Lee et al. reported many protruding resin tags and the obliteration of dentinal tubules on the dentin side of debonded specimens after the bur-cut/acid-etched treatment. Lee et al. also demonstrated a scaly appearance, with dentinal tubules occluded with resin tags on the dentin side of debonded specimens after the laser-ablated/acid-etched treatment, and scaly microstructures and many dentinal tubule orifices incompletely occluded by resin tags at the dentin side of debonded specimens after the laser-ablated treatment. These results are generally consistent with the SEM results34 in the present study.

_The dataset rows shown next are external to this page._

(* ===== verification/Endpoints.v ===== *)
(** * Sources and sinks at the edge of the process

    The polling HTTP source ([sources/http_source.go]), the Redis source and
    sink ([sources/redis_source.go], [sinks/redis_sink.go]) and the console sink
    ([sinks/log_sink.go]).  The HTTP client and the Redis client are parameters:
    what they answer is an input, what they are asked to do is the output. *)
From S2P Require Import Prelude GoTime ParseDuration Events EventMap StateStore Proc Config.
From S2P Require Import StopEvents DwellEvents HeadwayEvents TravelTimeEvents FeedEvents.

(** ** HTTP polling *)

Module HTTPSource.

(** What [client.Get(url)] and [io.ReadAll(resp.Body)] give on one tick. *)
Inductive response :=
| request_failed
| Response (StatusCode : Z) (body : list Byte.byte + error).

(** One tick of [init]: what is sent on [s.out]. *)
Definition poll (r : response) : list any :=
  match r with
  | request_failed => []
  | Response code body =>
      if decide (code < 200 ∨ 300 ≤ code) then []
      else match body with
           | inr _ => []
           | inl body => [any_bytes body]
           end
  end.

Record t := mk { cfg : HTTPSourceConfig.t; interval : Z }.

(** The text of [time.ParseDuration]'s error, which says what is wrong with the
    string, is left out. *)
Definition NewHTTPSource (cfg : HTTPSourceConfig.t) : t + go_error :=
  match ParseDuration.parse (HTTPSourceConfig.Interval cfg) with
  | ParseDuration.Err =>
      inr (Wrapf "invalid polling interval %q: %w" [HTTPSourceConfig.Interval cfg]
             (library_error "time: invalid duration"))
  | ParseDuration.Ok d => inl (mk cfg d)
  end.

(** What [init] sends for the responses of its ticks; [None] when
    [time.NewTicker] panics, which it does on an interval that is not positive. *)
Definition init (s : t) (rs : list response) : option (list any) :=
  if decide (interval s ≤ 0) then None else Some (concat (poll <$> rs)).
End HTTPSource.

(** ** Redis pub/sub *)

Module RedisLink.

(** A sink publishes on a channel through a client of its own. *)
Record RedisSink := mkSink { client : redis_Options; channel : string }.

Definition NewRedisSink (cfg : RedisConfig.t) : RedisSink :=
  mkSink (Options (RedisConfig.Addr cfg) (RedisConfig.Password cfg) (RedisConfig.DB cfg))
    (RedisConfig.Channel cfg).

(** A source has a subscription to a channel. *)
Record RedisSource := mkSource { source_client : redis_Options; pubsub : string }.

Definition NewRedisSource (cfg : RedisConfig.t) : RedisSource :=
  mkSource (Options (RedisConfig.Addr cfg) (RedisConfig.Password cfg) (RedisConfig.DB cfg))
    (RedisConfig.Channel cfg).

(** A source hears a sink: the same server, and the same channel.  The channels of a
    server are shared by its databases. *)
Definition linked (k : RedisSink) (s : RedisSource) : Prop :=
  Addr (client k) = Addr (source_client s) ∧ channel k = pubsub s.

Section link.
Context `{!ProtoLib}.

(** [RedisSink.doSink] for one element: the payload published, if any. *)
Definition doSink (msg : any) : option (list Byte.byte) :=
  match msg with
  | any_msg protoMsg =>
      match Marshal (Some protoMsg) with
      | inr _ => None
      | inl b => Some b
      end
  | _ => None
  end.

(** [RedisSource.init] for one message received: what is sent on [s.out]. *)
Definition init (payload : list Byte.byte) : any := any_bytes payload.
End link.
End RedisLink.

(** ** Console *)

Module LogSink.

Inductive Level := LevelInfo | LevelWarn | LevelError.

Record t := mk { level : Level }.

(** The switch of [NewLogSink]. *)
Definition NewLogSink (cfg_Level : string) : t :=
  let level :=
    if decide (cfg_Level ≠ "") then
      if decide (cfg_Level = "info") then LevelInfo
      else if decide (cfg_Level = "warn") then LevelWarn
      else if decide (cfg_Level = "error") then LevelError
      else LevelInfo
    else LevelInfo in
  mk level.

(** A logged line; the order of the attributes is that of a map. *)
Record line := mkLine { line_level : Level; text : string; args : gmap string (value + any) }.

(** One element of [doSink]: what is logged for it.  Fields that print as the
    empty string are left out. *)
Definition log_line `{!ProtoLib} (s : t) (msg : any) : line :=
  match as_Event msg with
  | None => mkLine LevelWarn "log sink: invalid event type" {["event" := inr msg]}
  | Some event =>
      mkLine (level s) ("Event: " +:+ type_name event)
        (inl <$> filter (λ kv, Sprintf_v kv.2 ≠ "") (GetEventMap event))
  end.
End LogSink.

Module EndpointSpec.

(** ** Polling *)

Definition good_body (r : HTTPSource.response) : option (list Byte.byte) :=
  match r with
  | HTTPSource.Response code (inl b) => if decide (200 ≤ code < 300) then Some b else None
  | _ => None
  end.

(** A source polls on without failing: of the answers to its requests it
    sends the bodies of the successful ones, in order, and nothing for failed
    requests, other statuses and bodies that cannot be read; this needs a
    positive interval. *)
Theorem polling_sends_bodies c s rs :
  HTTPSource.NewHTTPSource c = inl s → 0 < HTTPSource.interval s →
  ParseDuration.parse (HTTPSourceConfig.Interval c) = ParseDuration.Ok (HTTPSource.interval s) ∧
  HTTPSource.init s rs = Some (any_bytes <$> omap good_body rs).
Proof.
  unfold HTTPSource.NewHTTPSource. destruct (ParseDuration.parse _) as [d|]; [|done].
  intros [= <-] Hd. cbn [HTTPSource.interval] in Hd. split; [done|].
  unfold HTTPSource.init. rewrite decide_False by (cbn; lia). f_equal.
  induction rs as [|r rs IH]; [done|]. rewrite omap_cons_eq, fmap_cons. cbn [concat]. rewrite IH.
  destruct r as [|code [b|e]]; cbn [good_body HTTPSource.poll]; [done| |by case_decide].
  destruct (decide (200 ≤ code < 300)); [by rewrite decide_False by lia|by rewrite decide_True by lia].
Qed.

(** [Validate] accepts polling intervals that make the source panic: "0s",
    and negative ones. *)
Theorem zero_interval_panics : ∃ g src s,
  Validate g = None ∧ lookup_map (GraphConfig.Sources g) "feed" = Some src ∧
  HTTPSource.NewHTTPSource (SourceConfig.HTTP src) = inl s ∧
  HTTPSource.init s [] = None.
Proof.
  set (src := SourceConfig.mk "feed" "http" (HTTPSourceConfig.mk "http://x" "0s")
    (BucketConfig.mk "" "") "" (RedisConfig.mk "" "" 0 "") "").
  exists (GraphConfig.mk (Some {["feed" := src]}) None None None None), src, (HTTPSource.mk (HTTPSourceConfig.mk "http://x" "0s") 0).
  split_and!; by vm_compute.
Qed.

(** ** Over Redis *)

Section redis.
Context `{!ProtoLib, !Platform} {S : Type} `{!StateStore S}.

(** The elements of a run as they arrive over Redis. *)
Definition over_redis (a : arrival) : option arrival :=
  b ← RedisLink.doSink (what a); Some (Arrival (clock a) (RedisLink.init b)).

(** A position that survives the wire format. *)
Definition encodes (x : any) : Prop :=
  ∃ e b, x = any_msg (msg_VehiclePositionEvent (Some e)) ∧
    Marshal (Some (msg_VehiclePositionEvent (Some e))) = inl b ∧
    Unmarshal b (zero_of K_VehiclePositionEvent) = inl (msg_VehiclePositionEvent (Some e)).

(** Splitting the pipeline at the vehicle positions does not change it: the
    StopEventProcessor sends the same for positions that come over a Redis sink
    and source as for the positions themselves. *)
Theorem positions_over_redis ins (st : S) :
  Forall (λ a, encodes (what a)) ins →
  run StopEventProcessor.handle (omap over_redis ins) st = run StopEventProcessor.handle ins st.
Proof.
  intros Hins. revert st. induction Hins as [|a ins (e & b & Ha & Hm & Hu) Hins IH]; intros st; [done|].
  rewrite omap_cons_eq. unfold over_redis at 1, RedisLink.doSink. rewrite Ha, Hm.
  cbn [mbind option_bind run clock what RedisLink.init]. rewrite Ha.
  assert (StopEventProcessor.handle (RedisLink.init b)
    = StopEventProcessor.handle (any_msg (msg_VehiclePositionEvent (Some e)))) as ->
    by (unfold RedisLink.init; cbn [StopEventProcessor.handle]; by rewrite Hu).
  destruct (exec (clock a) 0 _ st) as [s1 xs]. by rewrite IH.
Qed.

(** No other stage can be moved behind a Redis source: whatever arrives as
    bytes is dropped by the processors of vehicle positions' feeds and of stop
    events. *)
Theorem bytes_dropped b clk i (st : S) handle :
  handle ∈ [VehiclePositionEventProcessor.handle; DwellEventProcessor.handle;
    HeadwayEventProcessor.handle; TravelTimeEventProcessor.handle] →
  exec clk i (handle (RedisLink.init b)) st = (st, []).
Proof.
  rewrite !elem_of_cons, elem_of_nil. intros Hh. by destruct_or! Hh; subst.
Qed.
End redis.

(** ** Console *)

(** The console sink does not know all the levels the configuration names:
    "warning", "debug" and "fatal" are logged as information. *)
Theorem console_levels :
  LogSink.level (LogSink.NewLogSink ConsoleSinkLevelWarning) = LogSink.LevelInfo ∧
  LogSink.level (LogSink.NewLogSink ConsoleSinkLevelDebug) = LogSink.LevelInfo ∧
  LogSink.level (LogSink.NewLogSink ConsoleSinkLevelFatal) = LogSink.LevelInfo ∧
  LogSink.level (LogSink.NewLogSink ConsoleSinkLevelInfo) = LogSink.LevelInfo ∧
  LogSink.level (LogSink.NewLogSink ConsoleSinkLevelError) = LogSink.LevelError ∧
  ∀ l, LogSink.level (LogSink.NewLogSink l) = LogSink.LevelWarn ↔ l = "warn".
Proof.
  split_and!; [done..|]. intros l. unfold LogSink.NewLogSink. cbn.
  destruct (decide (l = "warn")) as [->|]; [done|]. split_cases.
Qed.

(** *** Concrete runs *)

Section witnesses.
Local Existing Instance amd64.
Import InMemory.

Definition sample_source : HTTPSourceConfig.t := HTTPSourceConfig.mk "http://x" "1s".

Lemma polling_sends_bodies_witness : ∃ s,
  HTTPSource.NewHTTPSource sample_source = inl s ∧
  HTTPSource.init s [HTTPSource.Response 200 (inl []); HTTPSource.Response 304 (inl []);
    HTTPSource.request_failed] = Some [any_bytes []].
Proof.
  exists (HTTPSource.mk sample_source Second). split; [done|].
  by apply (polling_sends_bodies sample_source).
Defined.

Definition sample_position : Message :=
  match sample_vp "v1" "s1" StopStatus_STOPPED_AT 1000 with
  | any_msg m => m | _ => zero_of K_StopEvent end.
Local Instance one_message : ProtoLib := table_lib [(Byte.x00, sample_position)].
Definition st0 : InMemoryStateStore := NewInMemoryStateStore (mkConfig Hour).
Definition sample_ins : list arrival := [Arrival (still 10) (any_msg sample_position)].

Lemma positions_over_redis_witness :
  run StopEventProcessor.handle (omap over_redis sample_ins) st0
  = run StopEventProcessor.handle sample_ins st0.
Proof.
  apply positions_over_redis. each (eexists _, _; split_and!; [done|by vm_compute|by vm_compute]).
Defined.

Lemma bytes_dropped_witness :
  exec (still 10) 0 (DwellEventProcessor.handle (RedisLink.init [])) st0 = (st0, []).
Proof. apply bytes_dropped. apply list_elem_of_further, list_elem_of_here. Defined.
End witnesses.
End EndpointSpec.
(* ===== verification/Edges.v ===== *)
(** * The goroutines at the edges ([sources], [sinks])

    A source waits for something to happen outside (a tick with its response, a
    message on a subscription) and sends what that gives on its channel; a sink
    takes elements and does something outside for each (a line logged, a payload
    published).  Both watch the context.  Each is a step relation, over what one
    event or one element gives. *)
From stdpp Require Import relations.
From S2P Require Import Prelude GoTime Events Config Endpoints.

(** ** Sources *)

Module SourceLoop.

Inductive phase :=
| Selecting
| Sending (x : any)
| Returned.

Section source.
Context {E : Type} (emit : E → option any).

Record state := St {
  outside : list E;         (* what is still to happen *)
  outside_ends : bool;      (* is the subscription closed after that? *)
  cancelled : bool;
  at_ : phase;
  seen : list E;
  received : list any;      (* by the reader of the channel *)
}.

(** The send is not part of a [select]: only the reader ends it. *)
Inductive step : state → state → Prop :=
| s_cancel ev en ph sn rc : step (St ev en false ph sn rc) (St ev en true ph sn rc)
| s_event e ev en cn sn rc :
    step (St (e :: ev) en cn Selecting sn rc)
         (St ev en cn (from_option Sending Selecting (emit e)) (sn ++ [e]) rc)
| s_receive x ev en cn sn rc :
    step (St ev en cn (Sending x) sn rc) (St ev en cn Selecting sn (rc ++ [x]))
| s_done ev en sn rc : step (St ev en true Selecting sn rc) (St ev en true Returned sn rc)
| s_ended cn sn rc : step (St [] true cn Selecting sn rc) (St [] true cn Returned sn rc).

Definition start (events : list E) (ends : bool) : state := St events ends false Selecting [] [].

Definition held (ph : phase) : list any := match ph with Sending x => [x] | _ => [] end.

(** What the reader has is what the events so far gave, but for one element. *)
Definition faithful (events : list E) (σ : state) : Prop :=
  seen σ ++ outside σ = events ∧ received σ ++ held (at_ σ) = omap emit (seen σ).

Lemma faithful_step events σ σ' : step σ σ' → faithful events σ → faithful events σ'.
Proof.
  unfold faithful. destruct 1 as [|e ev en cn sn rc| | |]; cbn; intros [H1 H2]; try done.
  - rewrite app_nil_r in H2. subst rc. rewrite <- app_assoc. split; [done|].
    rewrite omap_app. cbn. by destruct (emit e); cbn; rewrite ?app_nil_r.
  - by rewrite app_nil_r.
Qed.

Lemma source_faithful events ends σ :
  rtc step (start events ends) σ → faithful events σ.
Proof.
  intros Hr. assert (faithful events (start events ends)) as Hf by done. revert Hf.
  induction Hr; eauto using faithful_step.
Qed.

(** A source whose reader is gone stays where it is: cancellation does not end the
    send, and the channel is closed in no case. *)
Lemma source_stuck σ x σ' :
  at_ σ = Sending x → rtc (λ σ1 σ2, step σ1 σ2 ∧ received σ2 = received σ1) σ σ' →
  at_ σ' = Sending x.
Proof.
  intros Hx Hr. induction Hr as [|σ1 σ2 σ3 [Hs Hrc] _ IH]; [done|]. apply IH.
  destruct Hs; cbn in *; try done. exfalso. apply (f_equal length) in Hrc.
  rewrite length_app in Hrc. cbn in Hrc. lia.
Qed.
End source.
End SourceLoop.

(** ** Sinks *)

Module SinkLoop.
Section sink.
Context {O : Type} (act : any → option O).

Record state := St {
  pending : list any;        (* what upstream has still to send *)
  upstream_closes : bool;
  cancelled : bool;
  returned : bool;
  taken : list any;
  acts : list O;             (* what was done outside *)
}.

Inductive step : state → state → Prop :=
| k_cancel pd uc rt tk ac : step (St pd uc false rt tk ac) (St pd uc true rt tk ac)
| k_take x pd uc cn tk ac :
    step (St (x :: pd) uc cn false tk ac)
         (St pd uc cn false (tk ++ [x]) (ac ++ option_list (act x)))
| k_done pd uc tk ac : step (St pd uc true false tk ac) (St pd uc true true tk ac)
| k_closed cn tk ac : step (St [] true cn false tk ac) (St [] true cn true tk ac).

Definition start (input : list any) (closes : bool) : state := St input closes false false [] [].

Record inv (input : list any) (σ : state) : Prop := {
  k_input : taken σ ++ pending σ = input;
  k_acts : acts σ = omap act (taken σ);
  k_returned : returned σ = true → cancelled σ = true ∨ pending σ = [];
}.

Lemma omap_option_list x : omap act [x] = option_list (act x).
Proof. cbn. by destruct (act x). Qed.

Lemma sink_inv_step input σ σ' : step σ σ' → inv input σ → inv input σ'.
Proof.
  destruct 1; intros [H1 H2 H3]; split; cbn in *; try done; try (by auto).
  - by rewrite <- app_assoc.
  - by rewrite omap_app, omap_option_list, H2.
Qed.

Lemma sink_inv input closes σ : rtc step (start input closes) σ → inv input σ.
Proof.
  intros Hr. assert (inv input (start input closes)) as Hi by (by split). revert Hi.
  induction Hr; eauto using sink_inv_step.
Qed.
End sink.
End SinkLoop.

(** ** The four of the program *)

Section edges.
Context `{!ProtoLib, !Platform}.

Definition HTTP_source : relation (SourceLoop.state (E := HTTPSource.response)) :=
  SourceLoop.step (λ r, head (HTTPSource.poll r)).
Definition Redis_source : relation (SourceLoop.state (E := list Byte.byte)) :=
  SourceLoop.step (λ payload, Some (RedisLink.init payload)).
Definition Log_sink (s : LogSink.t) : relation (SinkLoop.state (O := LogSink.line)) :=
  SinkLoop.step (λ msg, Some (LogSink.log_line s msg)).
Definition Redis_sink : relation (SinkLoop.state (O := list Byte.byte)) :=
  SinkLoop.step RedisLink.doSink.

Lemma omap_total {A B} (f : A → B) (l : list A) : omap (λ x, Some (f x)) l = f <$> l.
Proof. induction l as [|x l IH]; [done|]. rewrite omap_cons_eq, fmap_cons. by rewrite IH. Qed.

(** A tick of the polling source gives one body at most. *)
Lemma poll_head r : option_list (head (HTTPSource.poll r)) = HTTPSource.poll r.
Proof. destruct r as [|code [b|e]]; cbn [HTTPSource.poll]; [done|..]; by destruct (decide _). Qed.

(** The HTTP source sends what its responses so far give; a body that is not taken
    blocks it. *)
Lemma http_source_sends s rs ends σ :
  0 < HTTPSource.interval s → rtc HTTP_source (SourceLoop.start rs ends) σ →
  HTTPSource.init s (SourceLoop.seen σ) =
    Some (SourceLoop.received σ ++ SourceLoop.held (SourceLoop.at_ σ)).
Proof.
  intros Hi Hr. apply SourceLoop.source_faithful in Hr as [_ ->].
  unfold HTTPSource.init. rewrite decide_False by lia. f_equal.
  induction (SourceLoop.seen σ) as [|r l IH]; [done|]. rewrite fmap_cons. cbn [concat].
  rewrite IH, <- poll_head, omap_cons_eq. by destruct (head (HTTPSource.poll r)).
Qed.

(** The console sink logs one line for each element it takes, in order; when it
    has returned uncancelled, these are all. *)
Lemma console_logs_all s input closes σ :
  rtc (Log_sink s) (SinkLoop.start input closes) σ →
  SinkLoop.acts σ = LogSink.log_line s <$> SinkLoop.taken σ ∧
  (SinkLoop.returned σ = true → SinkLoop.cancelled σ = false → SinkLoop.taken σ = input).
Proof.
  intros Hr. destruct (SinkLoop.sink_inv _ _ _ _ Hr) as [Hin Ha Hret]. split.
  - by rewrite Ha, omap_total.
  - intros Hrt Hcn. destruct (Hret Hrt) as [?|Hp]; [congruence|]. by rewrite <- Hin, Hp, app_nil_r.
Qed.

(** Elements that encode are published, each as one payload, and what the source makes
    of the payload is handled like the element itself. *)
Lemma link_handles l :
  Forall EndpointSpec.encodes l →
  Forall2 (λ x p, StopEvents.StopEventProcessor.handle (RedisLink.init p) =
                  StopEvents.StopEventProcessor.handle x) l (omap RedisLink.doSink l).
Proof.
  induction 1 as [|x l (e & b & -> & Hm & Hu) _ IH]; [by constructor|].
  rewrite omap_cons_eq. unfold RedisLink.doSink at 1. rewrite Hm. constructor; [|exact IH].
  unfold RedisLink.init. cbn [StopEvents.StopEventProcessor.handle]. by rewrite Hu.
Qed.

(** What is left of the right list, with what it stands for on the left. *)
Lemma Forall2_sublist {A B} (R : A → B → Prop) (l : list A) (k k' : list B) :
  Forall2 R l k → k' `sublist_of` k → ∃ l', l' `sublist_of` l ∧ Forall2 R l' k'.
Proof.
  intros Hl. revert k'. induction Hl as [|x y l k Hxy Hl IH]; intros k' Hk.
  - apply sublist_nil_r in Hk as ->. by exists [].
  - apply sublist_cons_r in Hk as [Hk|(k2 & -> & Hk)].
    + destruct (IH _ Hk) as (l' & Hl' & Hall). exists l'. split; [by apply sublist_cons|done].
    + destruct (IH _ Hk) as (l' & Hl' & Hall). exists (x :: l').
      split; [by apply sublist_skip|by constructor].
Qed.

Lemma Forall2_handled {A B C} (f : A → C) (g : B → C) (l : list A) (k : list B) :
  Forall2 (λ x y, g y = f x) l k → g <$> k = f <$> l.
Proof. induction 1; [done|]. rewrite !fmap_cons. by f_equal. Qed.

(** C40: Positions over Redis.  A Redis sink is given positions that encode, and of the
    messages it has published Redis delivers any to a Redis source, each at most once
    and in order; others are lost.  At every moment, under any scheduling of both
    goroutines, there are the positions whose messages were delivered, [delivered], some
    of those the sink has taken and in that order: the elements that have come out of
    the source, with the one it is about to send, are to the StopEventProcessor what as
    many of the first of these positions are.  Nothing but what Redis loses is lost,
    nothing is made up, repeated or swapped, and no position is changed. *)
Theorem redis_link_faithful input closes σ payloads ends τ :
  Forall EndpointSpec.encodes input →
  rtc Redis_sink (SinkLoop.start input closes) σ → payloads `sublist_of` SinkLoop.acts σ →
  rtc Redis_source (SourceLoop.start payloads ends) τ →
  SinkLoop.taken σ `prefix_of` input ∧
  ∃ delivered, delivered `sublist_of` SinkLoop.taken σ ∧ length delivered = length payloads ∧
    StopEvents.StopEventProcessor.handle <$> SourceLoop.received τ ++ SourceLoop.held (SourceLoop.at_ τ) =
      StopEvents.StopEventProcessor.handle <$> take (length (SourceLoop.seen τ)) delivered.
Proof.
  intros Henc Hk Hp Hs. destruct (SinkLoop.sink_inv _ _ _ _ Hk) as [Hin Ha _].
  split; [rewrite <- Hin; by eexists|].
  destruct (SourceLoop.source_faithful _ _ _ _ Hs) as [Hseen Hrc]. rewrite omap_total in Hrc.
  rewrite <- Hin in Henc. apply Forall_app in Henc as [Henc _].
  rewrite Ha in Hp. destruct (Forall2_sublist _ _ _ _ (link_handles _ Henc) Hp) as (delivered & Hsub & Hd).
  exists delivered. split_and!; [done|by eapply Forall2_length|].
  rewrite Hrc, <- list_fmap_compose. apply Forall2_handled.
  rewrite <- Hseen in Hd. apply (Forall2_take _ _ _ (length (SourceLoop.seen τ))) in Hd.
  by rewrite take_app_length in Hd.
Qed.
End edges.

(** *** A run *)

Section witness.
Local Existing Instance amd64.

Definition sent_position : Message :=
  match sample_vp "v1" "s1" StopStatus_STOPPED_AT 1000 with any_msg m => m | _ => zero_of K_StopEvent end.
Definition next_position : Message :=
  match sample_vp "v1" "s2" StopStatus_IN_TRANSIT_TO 1060 with any_msg m => m | _ => zero_of K_StopEvent end.
Local Instance link_lib : ProtoLib := table_lib [(Byte.x00, sent_position); (Byte.x01, next_position)].

(** Two positions are published, the first message is lost. *)
Definition sent_positions : list any := [any_msg sent_position; any_msg next_position].

Lemma redis_link_faithful_witness : ∃ delivered,
  delivered `sublist_of` sent_positions ∧ length delivered = 1%nat ∧
  [StopEvents.StopEventProcessor.handle (any_bytes [Byte.x01])] =
    StopEvents.StopEventProcessor.handle <$> take 1 delivered.
Proof.
  destruct (redis_link_faithful sent_positions true
    (SinkLoop.St [] true false false sent_positions [[Byte.x00]; [Byte.x01]]) [[Byte.x01]] false
    (SourceLoop.St [] false false SourceLoop.Selecting [[Byte.x01]] [any_bytes [Byte.x01]]))
    as (_ & delivered & Hd).
  - each (eexists _, _; split_and!; [done|by vm_compute|by vm_compute]).
  - do 2 (eapply rtc_l; [apply SinkLoop.k_take|]). apply rtc_refl.
  - apply sublist_cons. done.
  - eapply rtc_l; [apply SourceLoop.s_event|]. eapply rtc_l; [apply SourceLoop.s_receive|].
    apply rtc_refl.
  - by exists delivered.
Defined.
End witness.
(** A request subscribes.  Its handler then receives from its channel, which is
    possible when the buffer is not empty, until the client disconnects, which
    may be at any time, or returns at once without a [Flusher]; either way
    [Unsubscribe] is deferred. *)
Definition act (w : world) (a : action) : outcome :=
  let '(mkWorld s rs) := w in
  match a with
  | Request id query fl =>
      match rs !! id with
      | Some _ => Disabled
      | None => Next (mkWorld (Subscribe id (subscription_of query) s)
                        (<[id := mkRequest fl [] false]> rs))
      end
  | Publish n event =>
      match Broadcast n event s with
      | Some s' => Next (mkWorld s' rs)
      | None => Panicked
      end
  | Receive id =>
      match rs !! id, channels s !! id with
      | Some (mkRequest true ws false), Some (mkChannel (m :: b) cl) =>
          Next (mkWorld (mk (clients s) (<[id := mkChannel b cl]> (channels s)))
            (<[id := mkRequest true (if Marshal_ok m then ws ++ [m] else ws) false]> rs))
      | _, _ => Disabled
      end
  | Return id =>
      match rs !! id with
      | Some (mkRequest fl ws false) =>
          match Unsubscribe id s with
          | Some s' => Next (mkWorld s' (<[id := mkRequest fl ws true]> rs))
          | None => Panicked
          end
      | _ => Disabled
      end
  end.

Fixpoint run (w : world) (l : list action) : outcome :=
  match l with
  | [] => Next w
  | a :: l => match act w a with Next w => run w l | o => o end
  end.

Definition start : world := mkWorld NewEventServer ∅.
End server.
End EventServer.

(** ** Specification

    To a subscriber the server is a queue of its own of at most 16 events, which
    takes an event that passes the filter when there is room and drops it
    otherwise; what is done for other subscribers makes no difference. *)
Module ServerSpec.
Import EventServer.

Inductive client :=
| Absent
| Present (flusher : bool) (subscription : gmap string string) (queue written : list event_map)
| Gone (written : list event_map).

(** Every filter is the printed value of the field of its name. *)
Definition wants (subscription : gmap string string) (m : event_map) : Prop :=
  map_Forall (λ k v, Sprintf_v <$> m !! k = Some v) subscription.

#[export] Instance wants_dec sub m : Decision (wants sub m).
Proof. unfold wants. apply _. Defined.

Definition enqueue (sub : gmap string string) (m : event_map) (queue : list event_map)
    : list event_map :=
  if decide (wants sub m ∧ len queue < capacity) then queue ++ [m] else queue.

Definition deliver (m : event_map) (ws : list event_map) : list event_map :=
  if Marshal_ok m then ws ++ [m] else ws.

Section spec.
Context `{!ProtoLib, !MapOrder, !MapOrderOk}.

Definition client_step (id : SubscriberId) (c : client) (a : action) : client :=
  match a, c with
  | Request id' query fl, Absent =>
      if decide (id' = id) then Present fl (subscription_of query) [] [] else c
  | Publish _ event, Present fl sub queue ws =>
      Present fl sub (enqueue sub (GetEventMap event) queue) ws
  | Receive id', Present fl sub (m :: queue) ws =>
      if decide (id' = id) then Present fl sub queue (deliver m ws) else c
  | Return id', Present _ _ _ ws => if decide (id' = id) then Gone ws else c
  | _, _ => c
  end.

(** What the state of the server is to a subscriber. *)
Definition view (id : SubscriberId) (w : world) : client :=
  match requests w !! id, clients (server w) !! id, channels (server w) !! id with
  | None, _, _ => Absent
  | Some r, Some sub, Some c => Present (flusher r) sub (buffer c) (written r)
  | Some r, _, _ => Gone (written r)
  end.

(** A subscriber is registered while its handler runs, and its channel is open
    exactly then. *)
Definition consistent (w : world) : Prop := ∀ id,
  match requests w !! id with
  | None => clients (server w) !! id = None ∧ channels (server w) !! id = None
  | Some r => ∃ c, channels (server w) !! id = Some c ∧ closed c = served r ∧
      (is_Some (clients (server w) !! id) ↔ served r = false)
  end.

The diversity of the results from this study may be the result of various factors, including the physical parameters of the laser (type of laser, duration of exposure, and energy applied to the surface), the material used for filling the cavities (composite or ceramic), or the combination of the laser-etched surface with or without acid etching. Other limitations of this study include the lack of an in vivo environment. In vitro studies do not reflect all the variables present in a patient's mouth. Additionally, it is unclear whether the difference in SBS observed would actually translate into clinical benefit for patients. Other experimental conditions, such as different laser parameters or hand-held application of the laser irradiation (i.e., nonuniform irradiation) may change the SBS and fracture behavior. More studies should be conducted to develop new adhesive techniques or systems capable of interacting adequately with the individual characteristics of dentin. Therefore, it is desirable to develop bonding resins and procedures that produce highly uniform bond strengths to laser-etched dentin.36
Conclusions
Dentin surfaces prepared using Er-YAG and Er,Cr:YSGG lasers, with the parameters used herein, may provide comparable ceramic bond strengths, depending upon the adhesive cement used.
Acknowledgments
This study was based on the work performed by Figen Eren Giray for the fulfillment of the degree of Doctor of Philosophy, University of Marmara, Istanbul, Turkey. The study was supported by a research grant from The Marmara University Scientific Research Committee (BAPKO), with project numbers SAG-C-DRP-050608-0119 and SAG-D-110412-0085.
Author Disclosure Statement
No competing financial interests exist.